[DATA IN THIS EXERCISE Boundary: Start]
(* ===== verification/StartupRead.v ===== *)
(** * What a program finds on its stack

    The kernel's part, the addition of addresses at the relocations, and a reader that walks the vectors as the start-up code
    of a C program does. *)

From S2P Require Import Prelude Text Fields LaunchParse LaunchContainer LaunchLayout ProcessImage StartupStack.

(** ** Loading and reading *)

Definition bytes_at (mem : list Z) (a n : Z) : list Z := take (Z.to_nat n) (drop (Z.to_nat a) mem).
Definition word_at (mem : list Z) (a : Z) : Z := from_le (bytes_at mem a 8).
(** The text up to the first zero byte. *)
Definition cstring (mem : list Z) (a : Z) : list Z := before_first 0 (drop (Z.to_nat a) mem).

(** What the kernel knows when it places the stack. *)
Record Kernel : Type := { stack_base : Z; elf_headers : Z; elf_header_size : Z; elf_header_count : Z; page_size : Z; elf_entry : Z }.
Definition amount (k : Kernel) (kind : RelocationKind) : Z :=
  match kind with
  | StackAddress => stack_base k
  | ElfProgramHeaders => elf_headers k
  | ElfProgramHeaderSize => elf_header_size k
  | ElfProgramHeaderCount => elf_header_count k
  | PageSize => page_size k
  | ElfEntry => elf_entry k
  end.
Definition relocate (k : Kernel) (mem : list Z) (r : Relocation) : list Z :=
  take (Z.to_nat (re_offset r)) mem ++ to_le 8 (word_at mem (re_offset r) + amount k (re_kind r)) ++ drop (Z.to_nat (re_offset r + 8)) mem.
Definition load (k : Kernel) (stack : list Z) (rs : list Relocation) : list Z := foldl (relocate k) stack rs.

(** A vector of pointers to texts, up to the null pointer; also where it ends. *)
Fixpoint strings_at (fuel : nat) (b : Z) (mem : list Z) (a : Z) : option (list (list Z) * Z) :=
  match fuel with
  | O => None
  | S fuel =>
      let q := word_at mem a in
      if q =? 0 then Some ([], a + 8) else
      match strings_at fuel b mem (a + 8) with Some (l, e) => Some (cstring mem (q - b) :: l, e) | None => None end
  end.
Fixpoint auxv_at (fuel : nat) (mem : list Z) (a : Z) : option (list (Z * Z)) :=
  match fuel with
  | O => None
  | S fuel =>
      if word_at mem a =? AT_NULL then Some [] else
      match auxv_at fuel mem (a + 16) with Some l => Some ((word_at mem a, word_at mem (a + 8)) :: l) | None => None end
  end.

Record Started : Type := { argc : Z; arguments : list (list Z); variables : list (list Z); auxv : list (Z * Z) }.
Definition start (b : Z) (mem : list Z) : option Started :=
  let fuel := List.length mem in
  match strings_at fuel b mem 8 with
  | None => None
  | Some (args, e) =>
      match strings_at fuel b mem e with
      | None => None
      | Some (vars, e) => match auxv_at fuel mem e with Some aux => Some {| argc := word_at mem 0; arguments := args; variables := vars; auxv := aux |} | None => None end
      end
  end.

(** ** Words *)

Lemma bytes_at_middle (A l R : list Z) a n : a = len A -> n = len l -> bytes_at (A ++ l ++ R) a n = l.
Proof. intros -> ->. unfold bytes_at, len. by rewrite !Nat2Z.id, drop_app_length, take_app_length. Qed.

Lemma word_at_words vs v (R : list Z) a : a = 8 * Z.of_nat (List.length vs) -> is_u64 v -> word_at (words vs ++ to_le 8 v ++ R) a = v.
Proof. intros -> Hv. unfold word_at. rewrite bytes_at_middle; [apply from_to_le; exact Hv | by rewrite len_words | unfold len; by rewrite to_le_length]. Qed.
[DATA IN THIS EXERCISE Boundary: End]
Go through the records and tally the lines that include "relocate". Write only the number.

— OUTPUT —
2